[Collected data entries]
==*==
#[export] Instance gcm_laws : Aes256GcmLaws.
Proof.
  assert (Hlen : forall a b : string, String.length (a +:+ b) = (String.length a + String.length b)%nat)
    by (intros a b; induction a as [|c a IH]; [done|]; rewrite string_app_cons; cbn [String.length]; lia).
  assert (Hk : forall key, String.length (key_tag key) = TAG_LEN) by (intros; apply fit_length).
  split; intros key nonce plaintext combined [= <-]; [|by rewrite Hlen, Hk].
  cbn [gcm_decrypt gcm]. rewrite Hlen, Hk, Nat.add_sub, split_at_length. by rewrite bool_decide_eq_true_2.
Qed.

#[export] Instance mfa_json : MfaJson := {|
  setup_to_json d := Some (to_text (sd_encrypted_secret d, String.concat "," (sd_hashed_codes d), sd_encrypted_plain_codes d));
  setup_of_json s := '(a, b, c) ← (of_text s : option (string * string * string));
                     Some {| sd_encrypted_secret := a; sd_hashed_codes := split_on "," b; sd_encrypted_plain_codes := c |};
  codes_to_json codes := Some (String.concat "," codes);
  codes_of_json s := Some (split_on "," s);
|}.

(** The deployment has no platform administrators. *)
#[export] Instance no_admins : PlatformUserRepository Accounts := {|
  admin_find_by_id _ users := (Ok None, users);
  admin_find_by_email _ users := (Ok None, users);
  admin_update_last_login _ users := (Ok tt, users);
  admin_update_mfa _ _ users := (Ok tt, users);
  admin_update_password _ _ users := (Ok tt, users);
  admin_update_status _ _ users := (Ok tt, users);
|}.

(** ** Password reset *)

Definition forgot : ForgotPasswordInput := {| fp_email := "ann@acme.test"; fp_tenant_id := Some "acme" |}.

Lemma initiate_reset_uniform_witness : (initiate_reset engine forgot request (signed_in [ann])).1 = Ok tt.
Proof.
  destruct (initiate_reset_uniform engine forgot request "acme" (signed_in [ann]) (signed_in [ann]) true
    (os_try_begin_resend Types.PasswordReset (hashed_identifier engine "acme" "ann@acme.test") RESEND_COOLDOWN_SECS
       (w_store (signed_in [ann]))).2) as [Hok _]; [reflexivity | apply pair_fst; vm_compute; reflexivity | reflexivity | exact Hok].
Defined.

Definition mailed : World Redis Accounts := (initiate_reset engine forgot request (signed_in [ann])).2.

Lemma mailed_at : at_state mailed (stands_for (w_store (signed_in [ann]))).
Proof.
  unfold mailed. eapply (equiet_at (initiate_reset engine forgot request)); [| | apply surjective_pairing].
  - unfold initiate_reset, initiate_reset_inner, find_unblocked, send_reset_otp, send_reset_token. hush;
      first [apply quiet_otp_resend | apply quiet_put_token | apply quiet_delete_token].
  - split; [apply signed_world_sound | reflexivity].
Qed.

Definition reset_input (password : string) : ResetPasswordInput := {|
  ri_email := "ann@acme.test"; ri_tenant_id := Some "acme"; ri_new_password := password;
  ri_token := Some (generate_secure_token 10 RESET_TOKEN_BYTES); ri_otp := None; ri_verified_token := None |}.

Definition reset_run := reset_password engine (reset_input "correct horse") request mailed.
==*==
- _Task objective_
Look above for the line containing "- split; [apply"; copy from it through the last line, exactly, and nothing more.

- _Solution for this problem_
  - split; [apply signed_world_sound | reflexivity].
Qed.

Definition reset_input (password : string) : ResetPasswordInput := {|
  ri_email := "ann@acme.test"; ri_tenant_id := Some "acme"; ri_new_password := password;
  ri_token := Some (generate_secure_token 10 RESET_TOKEN_BYTES); ri_otp := None; ri_verified_token := None |}.

Definition reset_run := reset_password engine (reset_input "correct horse") request mailed.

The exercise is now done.